> [WHAT YOU ARE ASKED TO DO]
The first line of the data below and every line after it, through the one with "zip_with f xs' ys'", must be transcribed without change.
****************
(** [df[name] = s]: overwrites the column when present, appends it
    otherwise; the frame is changed in place. *)
Fixpoint assign (name : string) (s : Series) (df : DataFrame) : DataFrame :=
  match df with
  | [] => [(name, s)]
  | (c, old) :: rest =>
      if String.eqb name c then (c, s) :: rest
      else (c, old) :: assign name s rest
  end.

Definition setitem (name : string) (s : Series) : M DataFrame unit :=
  fun df => (assign name s df, Ok tt).

(** [Series.dropna()] *)
Definition dropna (s : Series) : Series :=
  filter (fun x => negb (isnan x)) s.

(** [Series.astype(float)] on a numeric column. *)
Definition astype_float (s : Series) : Series := s.

(** [Series.ffill()]: a missing entry takes the last valid value before it. *)
Fixpoint ffill_from (prev : float64) (s : Series) : Series :=
  match s with
  | [] => []
  | x :: rest =>
      let y := if isnan x then prev else x in
      y :: ffill_from y rest
  end.

Definition ffill (s : Series) : Series := ffill_from nan s.

(** [Series.shift(1)] *)
Definition shift1 (s : Series) : Series :=
  match s with
  | [] => []
  | _ => nan :: removelast s
  end.

Fixpoint zip_with {A B C} (f : A -> B -> C) (xs : list A) (ys : list B)
  : list C :=
  match xs, ys with
  | x :: xs', y :: ys' => f x y :: zip_with f xs' ys'
  | _, _ => []
  end.

(** [Series.pct_change()] with pandas' defaults ([periods=1],
    [fill_method='pad']): [data = s.ffill(); data / data.shift(1) - 1]. *)
Definition pct_change (s : Series) : Series :=
  let data := ffill s in
  zip_with (fun d p => fsub (fdiv d p) (fin 1)) data (shift1 data).

(** [Series.mean()] ([skipna=True]): the sum of the valid entries over
    their count, [nan] when there is none. *)
Definition mean (s : Series) : float64 :=
  let values := dropna s in
  let count := List.length values in
  match count with
  | O => nan
  | _ => fdiv (fsum values) (of_nat count)
  end.

(** [Series.var(ddof)] ([skipna=True]): [nan] when [count <= ddof],
    otherwise the squared deviations from the average, summed and divided
    by [count - ddof]. *)
Definition var (ddof : nat) (s : Series) : float64 :=
  let values := dropna s in
  let count := List.length values in
  if (count <=? ddof)%nat then nan
  else
    let avg := fdiv (fsum values) (of_nat count) in
    let sqr := map (fun v => fpow2 (fsub avg v)) values in
    fdiv (fsum sqr) (of_nat (count - ddof)).

(** [Series.std()]: pandas' default is [ddof=1]. *)
Definition std (s : Series) : float64 := fsqrt (var 1 s).

End pd.

(** ** The simulator object *)

Record ndarray : Type := mk_ndarray {
  shape : nat * nat;
  data : list (list float64)
}.

Record MonteCarloGBMSimulator : Type := mk_sim {
  returns : pd.Series;
  mu : float64;
  sigma : float64;
  initial_capital : float64;
  n_days : Z;
  n_simulations : Z;
  simulated_paths : option ndarray
}.

Open Scope py_scope.
Open Scope string_scope.

Definition missing_columns_msg : string :=
  "CSV must contain either 'pnl_pct' or 'close' column.".

(** [MonteCarloGBMSimulator.__init__].  [volatility_multiplier] is [None]
    when the caller leaves the keyword out and the default [1.0] applies.
    The state is the caller's table [df]. *)
Definition __init__ (initial_capital : float64) (n_days n_simulations : Z)
    (volatility_multiplier : option float64)
  : M pd.DataFrame MonteCarloGBMSimulator :=
  let volatility_multiplier :=
    match volatility_multiplier with Some k => k | None => fin 1 end in
  df <- get ;;
  (if negb (pd.contains "pnl_pct" df) then
     if negb (pd.contains "close" df) then
       raise (ValueError missing_columns_msg)
     else
       close <- pd.getitem "close" ;;
       pd.setitem "pnl_pct" (pd.pct_change close)
   else ret tt) ;;
  pnl <- pd.getitem "pnl_pct" ;;
  let returns := pd.astype_float (pd.dropna pnl) in
  let mu := pd.mean returns in
  let sigma := fmul (pd.std returns) volatility_multiplier in
  ret {| returns := returns;
         mu := mu;
         sigma := sigma;
         initial_capital := initial_capital;
         n_days := n_days;
         n_simulations := n_simulations;
         simulated_paths := None |}.

(** ** numpy: two-dimensional arrays, the global random generator *)

(** What [print] has written.  The rendering of a number ([:,.2f] with a
    currency sign in front) is kept symbolic: a line records its label and
    the value that is formatted; the blank lines around the titles are left
    out. *)
Inductive printed : Type :=
| PText (s : string)
| PInt (label : string) (n : Z)
| PMoney (label : string) (x : float64).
****************
> [EXERCISE RESPONSE]
(** [df[name] = s]: overwrites the column when present, appends it
    otherwise; the frame is changed in place. *)
Fixpoint assign (name : string) (s : Series) (df : DataFrame) : DataFrame :=
  match df with
  | [] => [(name, s)]
  | (c, old) :: rest =>
      if String.eqb name c then (c, s) :: rest
      else (c, old) :: assign name s rest
  end.

Definition setitem (name : string) (s : Series) : M DataFrame unit :=
  fun df => (assign name s df, Ok tt).

(** [Series.dropna()] *)
Definition dropna (s : Series) : Series :=
  filter (fun x => negb (isnan x)) s.

(** [Series.astype(float)] on a numeric column. *)
Definition astype_float (s : Series) : Series := s.

(** [Series.ffill()]: a missing entry takes the last valid value before it. *)
Fixpoint ffill_from (prev : float64) (s : Series) : Series :=
  match s with
  | [] => []
  | x :: rest =>
      let y := if isnan x then prev else x in
      y :: ffill_from y rest
  end.

Definition ffill (s : Series) : Series := ffill_from nan s.

(** [Series.shift(1)] *)
Definition shift1 (s : Series) : Series :=
  match s with
  | [] => []
  | _ => nan :: removelast s
  end.

Fixpoint zip_with {A B C} (f : A -> B -> C) (xs : list A) (ys : list B)
  : list C :=
  match xs, ys with
  | x :: xs', y :: ys' => f x y :: zip_with f xs' ys'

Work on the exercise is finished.